If VPN has been configured as your only way in, then that wil be your only way in.
AIUI, if you have a standard NAT router, then the only way in from the outside will be
1) Via any open ports (and then there has to be a machine on the internal LAN, on the port-forwarded IP, which does something with the packets, e.g. a web server on port 80)
2) Via a VPN (comment as above - e.g. an RDP server)
3) Via some way which hacks NAT. I don't know of any such method, but possibly one might get in via a port which was previously opened by some internal machine accessing some external resource.
That seems to be the default position, anyway.
With PC/Anywhere, some people opened up the two PC/A ports in their routers, and relied on the PC/A authentication etc for security. I have always thought that was a stupid idea, because a hacker could just forget PC/A and feed all kinds of malformed packets to that machine; all kinds of such hacks have been developed.
The iPad (or any other device) can only connect to what you have opened up on your network perimiter. Don't open up the VPN port and it can't connect to that either.

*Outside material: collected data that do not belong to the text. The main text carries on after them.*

(** *** Admission of files *)

Lemma supported_type_spec (file : File) :
  supported_type file = true <-> supported file.
Proof.
  unfold supported_type, supported, supported_mime_types. simpl.
  rewrite !orb_true_iff, !String.eqb_eq. intuition congruence.
Qed.

Lemma displayOriginalImage_frame (host : Host) (file : File) (st : State) :
  uploadedFiles (displayOriginalImage host file st) = uploadedFiles st
  /\ currentFile (displayOriginalImage host file st) = currentFile st
  /\ alerts (displayOriginalImage host file st) = alerts st
  /\ exists calls,
       host_calls (displayOriginalImage host file st)
       = (host_calls st ++ calls)%list
       /\ Forall (call_for file) calls.
Proof.
  unfold displayOriginalImage, call_for.
  destruct (readable host file).
  - destruct (decode host (file_data file)); cbn;
      (repeat split; [];
       exists [ReadAsDataURL file; LoadImage (file_data file)];
       rewrite <- app_assoc; split; [reflexivity|];
       repeat first [apply Forall_nil | apply Forall_cons]; auto).
  - cbn. repeat split. exists [ReadAsDataURL file].
    split; [reflexivity|].
    repeat first [apply Forall_nil | apply Forall_cons]; auto.
Qed.

Section Admission.

Variable host : Host.
Variable files : list File.
Variable st : State.

(** What [processFiles] does, by whether any file passes the filter. *)
Lemma processFiles_cases :
  let st' := processFiles host files st in
  let imageFiles := List.filter supported_type files in
  (imageFiles = []
   /\ uploadedFiles st' = uploadedFiles st
   /\ currentFile st' = currentFile st
   /\ host_calls st' = host_calls st
   /\ alerts st'
      = (alerts st ++ ["Please upload JPG, PNG, or WebP images only."])%list)
  \/ (exists first rest calls,
         imageFiles = first :: rest
         /\ uploadedFiles st' = imageFiles
         /\ currentFile st' = Some first
         /\ host_calls st' = (host_calls st ++ calls)%list
         /\ Forall (call_for first) calls
         /\ alerts st' = alerts st).
Proof.
  cbv zeta. unfold processFiles.
  destruct (List.filter supported_type files) as [|first rest] eqn:Hfilter.
  - left. cbn. auto.
  - right. exists first, rest.
    set (st1 := showControls
                  (with_currentFile (Some first)
                     (with_uploadedFiles (first :: rest) st))).
    destruct (displayOriginalImage_frame host first st1)
      as (Hup & Hcur & Hal & calls & Hcalls & Hfor).
    exists calls.
    set (st2 := displayOriginalImage host first st1) in *.
    assert (Hframe :
      forall st3,
        st3 = set_compressBtn_disabled false
                (set_processedCount_text "0"
                   (set_totalCount_text
                      (number_text (length_of (uploadedFiles st2))) st2)) ->
        uploadedFiles st3 = uploadedFiles st2
        /\ currentFile st3 = currentFile st2
        /\ host_calls st3 = host_calls st2
        /\ alerts st3 = alerts st2).
    { intros st3 ->. cbn. auto. }
    destruct (Hframe _ eq_refl) as (H1 & H2 & H3 & H4).
    destruct (1 <? length _)%nat; cbn [set_batchSection_display with_view
      uploadedFiles currentFile host_calls alerts];
      rewrite ?H1, ?H2, ?H3, ?H4, Hup, Hcur, Hal, Hcalls; cbn; auto 10.
Qed.


End Admission.


(** *** Batches *)

Arguments number_text : simpl never.
Arguments length_of : simpl never.
Arguments parseInt : simpl never.
Arguments Math_round : simpl never.
Arguments or_else : simpl never.
Arguments getOutputFileName : simpl never.
Arguments getOutputFormat : simpl never.
Arguments getMimeType : simpl never.
Arguments self_onmessage : simpl never.

Lemma take_nth_split {A : Type} (i : nat) (l : list A) (x : A)
    (others : list A) :
  take_nth i l = Some (x, others) ->
  exists before after,
    l = (before ++ x :: after)%list /\ others = (before ++ after)%list.
Proof.
  revert i others. induction l as [|y l IH]; intros i others H.
  - destruct i; discriminate.
  - destruct i as [|i]; simpl in H.
    + injection H as -> ->. now exists [], others.
    + destruct (take_nth i l) as [[z rest]|] eqn:Hrec; [|discriminate].
      injection H as -> <-.
      destruct (IH i rest Hrec) as (before & after & -> & ->).
      now exists (y :: before), after.
Qed.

I think you know far more about this than I do...
What I was getting at is the example I gave, where a VPN failure will result in the app trying to do plaintext logins (pop3, ftp, htaccess, etc) over an open network.
There is no easy way to stop that, because of the usually indeterminate way in which different apps fall back onto whatever network connection happens to be available.
If the RDP client on the Ipad can be forced to use only a VPN, that is OK, but what if not? VPNs are notoriously unreliable, especially on a GPRS/3G connection. The ither week I was in Greece, on a Cosmote 3G SIM card (2GB for 7 days), which disconnected you every few minutes. So the VPN will bomb after a few mins, and whatever app you are running over it may retry the login...